- WHAT THE TASK ASKS: Your task is to repeat the data exactly, every line of it.

- ENTRIES SUPPLIED:
(** * agentception: the sandboxed code-execution tools

    A shallow embedding of [tools/code_execution.py] (class
    [CodeExecutionTools]) and of the code extraction of
    [tools/gemini_tools.py] (class [GeminiTools]), with the properties the
    design document states about them.

    Layout:
    - [PyString]: Python [str] values and the few [str] methods the tools call;
    - [Extract]: [GeminiTools.extract_python_code_block];
    - [Deps]: the list search and evaluation of [analyze_dependencies], and
      the [streamlit] guard of [run_streamlit_app];
    - [Tools]: the file system, the collaborators and the sub-processes as
      an explicit world, and the methods of [CodeExecutionTools] over it;
    - [Examples]: concrete documents, replies and runs;
    - the theorems, grouped by the function they are about. *)

From Stdlib Require Import NArith ZArith String Ascii List Bool Lia.
From stdpp Require Import base option list gmap strings pretty.

#[local] Set Warnings "-register-all".

Local Open Scope N_scope.

(* ===================================================================== *)
(** ** Python strings *)
(* ===================================================================== *)

Module PyString.

(** A Python [str] is a sequence of Unicode code points.  Code points are
    kept as numbers, so that the line-boundary and white-space tables are the
    ones of CPython and not those of some byte encoding. *)
Definition pystr := list N.

(** An ASCII literal of the source, as a [pystr]. *)
Definition py (s : string) : pystr :=
  List.map N_of_ascii (list_ascii_of_string s).

Definition LF : N := 10.
Definition CR : N := 13.
Definition BACKSLASH : N := 92.

Definition str_eqb (a b : pystr) : bool := bool_decide (a = b).

(** [str.startswith(prefix)]. *)
Fixpoint startswith (s prefix : pystr) : bool :=
  match prefix, s with
  | [], _ => true
  | _ :: _, [] => false
  | p :: prefix', c :: s' => N.eqb c p && startswith s' prefix'
  end.

(** The code points for which [str.isspace] holds; [str.strip()] removes
    them at both ends. *)
Definition is_whitespace (c : N) : bool :=
  (9 <=? c) && (c <=? 13)
  || (28 <=? c) && (c <=? 32)
  || N.eqb c 133 || N.eqb c 160 || N.eqb c 5760
  || (8192 <=? c) && (c <=? 8202)
  || N.eqb c 8232 || N.eqb c 8233 || N.eqb c 8239 || N.eqb c 8287
  || N.eqb c 12288.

- SOLUTION TO THIS EXERCISE:
(** * agentception: the sandboxed code-execution tools

    A shallow embedding of [tools/code_execution.py] (class
    [CodeExecutionTools]) and of the code extraction of
    [tools/gemini_tools.py] (class [GeminiTools]), with the properties the
    design document states about them.

    Layout:
    - [PyString]: Python [str] values and the few [str] methods the tools call;
    - [Extract]: [GeminiTools.extract_python_code_block];
    - [Deps]: the list search and evaluation of [analyze_dependencies], and
      the [streamlit] guard of [run_streamlit_app];
    - [Tools]: the file system, the collaborators and the sub-processes as
      an explicit world, and the methods of [CodeExecutionTools] over it;
    - [Examples]: concrete documents, replies and runs;
    - the theorems, grouped by the function they are about. *)

From Stdlib Require Import NArith ZArith String Ascii List Bool Lia.
From stdpp Require Import base option list gmap strings pretty.

#[local] Set Warnings "-register-all".

Local Open Scope N_scope.

(* ===================================================================== *)
(** ** Python strings *)
(* ===================================================================== *)

Module PyString.

(** A Python [str] is a sequence of Unicode code points.  Code points are
    kept as numbers, so that the line-boundary and white-space tables are the
    ones of CPython and not those of some byte encoding. *)
Definition pystr := list N.

(** An ASCII literal of the source, as a [pystr]. *)
Definition py (s : string) : pystr :=
  List.map N_of_ascii (list_ascii_of_string s).

Definition LF : N := 10.
Definition CR : N := 13.
Definition BACKSLASH : N := 92.

Definition str_eqb (a b : pystr) : bool := bool_decide (a = b).

(** [str.startswith(prefix)]. *)
Fixpoint startswith (s prefix : pystr) : bool :=
  match prefix, s with
  | [], _ => true
  | _ :: _, [] => false
  | p :: prefix', c :: s' => N.eqb c p && startswith s' prefix'
  end.

(** The code points for which [str.isspace] holds; [str.strip()] removes
    them at both ends. *)
Definition is_whitespace (c : N) : bool :=
  (9 <=? c) && (c <=? 13)
  || (28 <=? c) && (c <=? 32)
  || N.eqb c 133 || N.eqb c 160 || N.eqb c 5760
  || (8192 <=? c) && (c <=? 8202)
  || N.eqb c 8232 || N.eqb c 8233 || N.eqb c 8239 || N.eqb c 8287
  || N.eqb c 12288.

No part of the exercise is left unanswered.